GREENSBORO — Former Northern Guilford boys basketball coach Stan Kowalewski defended himself Saturday against accusations he used money from a nonprofit booster account to pay for personal services, saying he donated $86,314 last year to the school’s athletics program.
Kowalewski said he donated about $25,000 in cash to the school. The rest came in the form of equipment, hotel bills and pregame meals for the team and sponsoring special events at the school. “It sounds like a lot of money, and it is, but it all adds up quickly,” he said.
Kowalewski showed a reporter a 2008 tax work sheet supporting his claim, which came a day after the News & Record reported Guilford County Schools was looking into Kowalewski’s management of a nonprofit account set up last year for the school’s boys basketball team.
Documents obtained through the state’s public records laws show that Kowalewski has spent more than $4,000 from the account to pay for personal expenses such as his satellite TV bill; lawn maintenance; and medical, electric and gas bills. On one occasion in December, Kowalewski wrote a check to himself for $1,500.
Kowalewski is a managing director who runs a hedge fund at Columbia Partners, which manages $2.5 billion in assets.
He acknowledged Friday night he managed the basketball account poorly but denied the money was misused.
“I’ve invested much more into that school than I’ve ever taken out,” he said Saturday. “I hate it that it’s come to me having to release private information about my life, but I’m not going to allow (school investigators) to keep attacking me like this.”
Trisha Lester, vice president of the N.C. Center for Nonprofits, a statewide association serving 501(c)(3) nonprofits, said Kowalewski’s actions “don’t sound particularly kosher.”
“People running a nonprofit need to submit expense reports to show that the expenses incurred are in line with the nonprofit,” she said. “Writing a check for cable TV is not in line with that.”

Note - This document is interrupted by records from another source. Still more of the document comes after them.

Lemma tm_unique t t' M M' : tree_of_map t M -> tree_of_map t' M' -> t = t' <-> M = M'.
Proof.
  intros Ht Ht'. split.
  - intros ->. assert (forall M M' l e, tree_of_map t' M -> tree_of_map t' M' -> M !! l = Some e -> M' !! l = Some e) as H.
    { intros M1 M2 l e H1 H2 E. pose proof (tm_lookup t' M1 l H1 (tm_live _ _ H1 l e E)) as E1.
      rewrite (tm_lookup t' M2 l H2 (tm_live _ _ H1 l e E)), E in E1. destruct (M2 !! l) as [e'|]; [|done].
      injection E1 as ->. done. }
    apply map_eq. intros l. apply option_eq. intros e. split; by apply H.
  - intros ->. apply (content_inj get_key); [apply Ht|apply Ht'|]. apply map_eq. intros k. apply option_eq. intros p.
    by rewrite (tm_content _ _ Ht), (tm_content _ _ Ht').
Qed.

Lemma tm_empty : tree_of_map None ∅.
Proof. apply tm_intro; [done|intros l e; by rewrite lookup_empty|done|done]. Qed.

Lemma tm_insert t M l e : tree_of_map t M -> live l ->
  tree_of_map (cuex_atree_insert get_key t (label l e)) (<[l := default e (M !! l)]> M).
Proof.
  intros Ht Hl. destruct (content_insert_spec get_key t (label l e) (tm_wf _ _ Ht) (live_key l Hl)) as [Hw E].
  rewrite get_key_label, (tm_lookup t M l Ht Hl) in E. apply tm_intro; [done| | |].
  - intros l' e'. rewrite lookup_insert_Some. intros [[-> _]|[_ Hx]]; [done|by apply (tm_live _ _ Ht l' e')].
  - intros l' Hl'. rewrite E. destruct (decide (l = l')) as [<-|Hne].
    + rewrite !lookup_insert_eq. by destruct (M !! l).
    + rewrite !lookup_insert_ne; [by apply tm_lookup|done|]. intros Ea. apply Hne. by apply live_inj.
  - intros k p. rewrite E, lookup_insert_Some. intros [[Ea _]|[_ Hx]]; [by exists l|by apply (tm_label t M k p)].
Qed.

Lemma tm_erase t M l : tree_of_map t M -> live l -> tree_of_map (cuex_atree_erase get_key t (address l)) (delete l M).
Proof.
  intros Ht Hl. destruct (cuex_atree_erase_spec get_key t (address l) (tm_wf _ _ Ht)) as (_ & _ & Hw & E).
  apply tm_intro; [done| | |].
  - intros l' e'. rewrite lookup_delete_Some. intros [_ Hx]. by apply (tm_live _ _ Ht l' e').
  - intros l' Hl'. rewrite E. destruct (decide (l = l')) as [<-|Hne]; [by rewrite !lookup_delete_eq|].
    rewrite !lookup_delete_ne; [by apply tm_lookup|done|]. intros Ea. apply Hne. by apply live_inj.
  - intros k p. rewrite E, lookup_delete_Some. intros [_ Hx]. by apply (tm_label t M k p).
Qed.

Lemma tm_union_live t t' M M' : tree_of_map t M -> tree_of_map t' M' -> forall l e, (M ∪ M') !! l = Some e -> live l.
Proof.
  intros Ht Ht' l e [Hx|[_ Hx]]%lookup_union_Some_raw; [by apply (tm_live _ _ Ht l e)|by apply (tm_live _ _ Ht' l e)].
Qed.

Lemma tm_of_union t t' u M M' : tree_of_map t M -> tree_of_map t' M' -> wf get_key u ->
  content u = content t ∪ content t' -> tree_of_map u (M ∪ M').
Proof.
  intros Ht Ht' Hw E. apply tm_intro; [done|by apply (tm_union_live t t')| |].
  - intros l Hl. rewrite E, !lookup_union, (tm_lookup t M), (tm_lookup t' M') by done. by destruct (M !! l), (M' !! l).
  - intros k p. rewrite E. intros [Hx|[_ Hx]]%lookup_union_Some_raw; [by apply (tm_label t M k p)|by apply (tm_label t' M' k p)].
Qed.

Lemma tm_isecn t t' M M' : tree_of_map t M -> tree_of_map t' M' -> tree_of_map (cuex_atree_left_isecn get_key t t') (M ∩ M').
Proof.
  intros Ht Ht'. destruct (left_isecn_spec get_key t t' (tm_wf _ _ Ht) (tm_wf _ _ Ht')) as [Hw E]. apply tm_intro; [done| | |].
  - intros l e [Hx _]%lookup_intersection_Some. by apply (tm_live _ _ Ht l e).
  - intros l Hl. rewrite E, !lookup_intersection, (tm_lookup t M), (tm_lookup t' M') by done. by destruct (M !! l), (M' !! l).
  - intros k p. rewrite E. intros [Hx _]%lookup_intersection_Some. by apply (tm_label t M k p).
Qed.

Asked whether schools officials planned to turn their findings over to the district attorney’s office, school attorney Jill Wilson said, “We’re waiting for more information from (Kowalewski).” She declined to elaborate.
District Attorney Doug Henderson did not return phone calls Saturday.
In the seven weeks since Guilford County Schools officials announced their investigation — one that cost the Nighthawks their state basketball crown — Kowalewski has been anything but quiet. Few of the key players have escaped his wrath, including Wilson, Superintendent Maurice “Mo” Green, and even his fellow Guilford County basketball coaches.
But Saturday may have been his loudest attack yet:
“If Major League Baseball were to do an investigation on the Red Sox and (New York Yankees owner) George Steinbrenner were going to run it, how the heck do you think that’s going to turn out for the Red Sox?” Kowalewski said.
Green has said he is comfortable with Wilson’s involvement in the Page investigation.
Through Wilson, Green denied offering any such deal: “There have never been any negotiations with Stan Kowalewski related to the state championship,” he said.
Kowalewski said the parents of the two ineligible players have asked the school system to share with them the information they turned over to the N.C. High School Athletic Association, which vacated the team’s 3-A state crown this month, but schools officials have yet to do so.
“I promise you this is not over with parents,” he said. “Jill and Mo picked the wrong people to go after. They’re going to fight this.”